Hi,
I'd like to discuss a topic, that from time to time appears in different
contexts (e.g. [1]). I'd like restate the problem in a slightly more
generic way as: "Should we have a way to completely exchange coder of a
PCollection/state of a _running_ Pipeline?". First my motivation for
this question - Beam has an extension called
beam-sdks-java-extensions-kryo, which contains a KryoCoder. This coder
uses Kryo [2] to serialize virtually any Java class into binary format.

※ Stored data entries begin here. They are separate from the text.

Lemma find_lt (sub s : str) (n : nat) :
  find sub s = Some n -> n + length sub <= length s.
Proof.
  revert n; induction s as [|c s IH]; intros n; simpl.
  - destruct (startswith sub []) eqn:E; [|done].
    intros [= <-]. apply startswith_nil_l in E as ->. simpl. lia.
  - destruct (startswith sub (c :: s)) eqn:E.
    + intros [= <-]. apply startswith_inv in E.
      apply (f_equal length) in E. rewrite length_app in E. simpl in *. lia.
    + destruct (find sub s) as [m|]; simpl; [|done].
      intros [= <-]. specialize (IH m eq_refl). lia.
Qed.

(** The occurrence [find] reports is one. *)
Lemma find_occurs (sub s : str) (n : nat) :
  find sub s = Some n -> s = take n s ++ sub ++ drop (n + length sub) s.
Proof.
  revert n; induction s as [|c s IH]; intros n; simpl.
  - destruct (startswith sub []) eqn:E; [|done].
    intros [= <-]. by apply startswith_nil_l in E as ->.
  - destruct (startswith sub (c :: s)) eqn:E.
    + intros [= <-]. by apply startswith_inv in E.
    + destruct (find sub s) as [m|] eqn:F; simpl; [|done].
      intros [= <-]. simpl. f_equal. by apply IH.
Qed.

(** ... and it is the first one. *)
Lemma find_first (sub s : str) (n k : nat) :
  find sub s = Some n -> k < n -> startswith sub (drop k s) = false.
Proof.
  revert n k; induction s as [|c s IH]; intros n k; simpl.
  - destruct (startswith sub []); [|done]. intros [= <-]. lia.
  - destruct (startswith sub (c :: s)) eqn:E.
    + intros [= <-]. lia.
    + destruct (find sub s) as [m|] eqn:F; simpl; [|done].
      intros [= <-] Hk. destruct k as [|k]; [done|]. simpl.
      apply (IH m); [done|lia].
Qed.

Lemma find_none (sub s : str) (k : nat) :
  find sub s = None -> startswith sub (drop k s) = false.
Proof.
  revert k; induction s as [|c s IH]; intros k; simpl.
  - destruct (startswith sub []) eqn:E; [done|]. intros _. by destruct k.
  - destruct (startswith sub (c :: s)) eqn:E; [done|].
    destruct (find sub s) eqn:F; [done|]. intros _.
    destruct k as [|k]; [done|]. simpl. by apply IH.
Qed.

(** A one-character separator is found where it first stands. *)
Lemma find_char (c : N) (a rest : str) :
  c ∉ a -> find [c] (a ++ c :: rest) = Some (length a).
Proof.
  induction a as [|x a IH]; intros Hc; simpl.
  - by rewrite N.eqb_refl.
  - apply not_elem_of_cons in Hc as [Hx Ha].
    destruct (N.eqb_spec c x) as [->|_]; [done|]. simpl.
    by rewrite IH.
Qed.

Lemma split_from_skip (sep : str) (k : nat) (acc s : str) :
  split_from sep k acc s = split_from sep 0 acc (drop k s).
Proof.
  revert k; induction s as [|c s IH]; intros [|k]; simpl; done.
Qed.

Lemma split_from_acc (sep acc s : str) :
  split_from sep 0 acc s =
  match split_from sep 0 [] s with
  | x :: r => (rev acc ++ x) :: r
  | [] => []
  end.
Proof.
  revert acc; induction s as [|c s IH]; intros acc.
  - simpl. by rewrite app_nil_r.
  - cbn [split_from]. destruct (startswith sep (c :: s)).
    + by rewrite app_nil_r.
    + rewrite (IH (c :: acc)), (IH [c]).
      destruct (split_from sep 0 [] s) as [|x r]; [done|].
      simpl. by rewrite <- app_assoc.
Qed.

(** [split] when the separator does not occur: the string itself. *)
Lemma split_absent (sep s : str) : find sep s = None -> split sep s = [s].
Proof.
  unfold split. induction s as [|c s IH]; simpl.
  - by destruct (startswith sep []).
  - destruct (startswith sep (c :: s)); [done|].
    destruct (find sep s); [done|]. intros _.
    rewrite split_from_acc, IH; done.
Qed.

(** [split] at the first occurrence: the text before it, then the split of
    the text after it. *)
Lemma split_first (sep s : str) (n : nat) :
  sep <> [] -> find sep s = Some n ->
  split sep s = take n s :: split sep (drop (n + length sep) s).
Proof.
  intros Hsep. unfold split. revert n; induction s as [|c s IH]; intros n.
  - simpl. destruct (startswith sep []) eqn:E; [|done].
    by apply startswith_nil_l in E.
  - cbn [find split_from]. destruct (startswith sep (c :: s)) eqn:E.
    + intros [= <-]. rewrite split_from_skip. simpl.
      destruct sep as [|x sep]; [done|]. simpl. by rewrite Nat.sub_0_r.
    + destruct (find sep s) as [m|] eqn:F; simpl; [|done].
      intros [= <-]. rewrite split_from_acc, (IH m eq_refl). done.
Qed.

Lemma find_char_absent (c : N) (s : str) : c ∉ s -> find [c] s = None.
Proof.
  induction s as [|x s IH]; intros Hc; simpl; [done|].
  apply not_elem_of_cons in Hc as [Hx Hs].
  destruct (N.eqb_spec c x) as [->|_]; [done|]. simpl. by rewrite IH.
Qed.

Unfortunately, this binary representation differs between Kryo versions
and it does not contain any way to recognize which version of Kryo was
used to serialize the data. Attempt to deserialize bytes produced by
incompatible version of Kryo results in an exception. The current
version of Kryo that is used by the KryoCoder is already more than 5
years old and upgrade to newer version is needed, because the current
version does not work with JDK17+ [3]. Thus, the only option seems to be
the creation of a different Coder (e.g. Kryo5Coder), but then we need
the ability to transfer Pipelines using the old KryoCoder to the newer
one. That is, we need to completely switch coder that encodes
PCollection and/or state.
We have therefore the following options:
1) Simply ignore this and let users rerun the Pipeline from scratch.
This is possible, essentially should be applicable, but if anything
else, for some Pipelines it might be costly to reprocess all historical
data.
2) We can create the new Coder and let users use a runner-specific way
to convert the Pipeline. E.g. in case of Flink, this could be done by
converting savepoint into the new format. This requires knowledge of how
Beam stores state (namespaces) and is kind of involved on the user side.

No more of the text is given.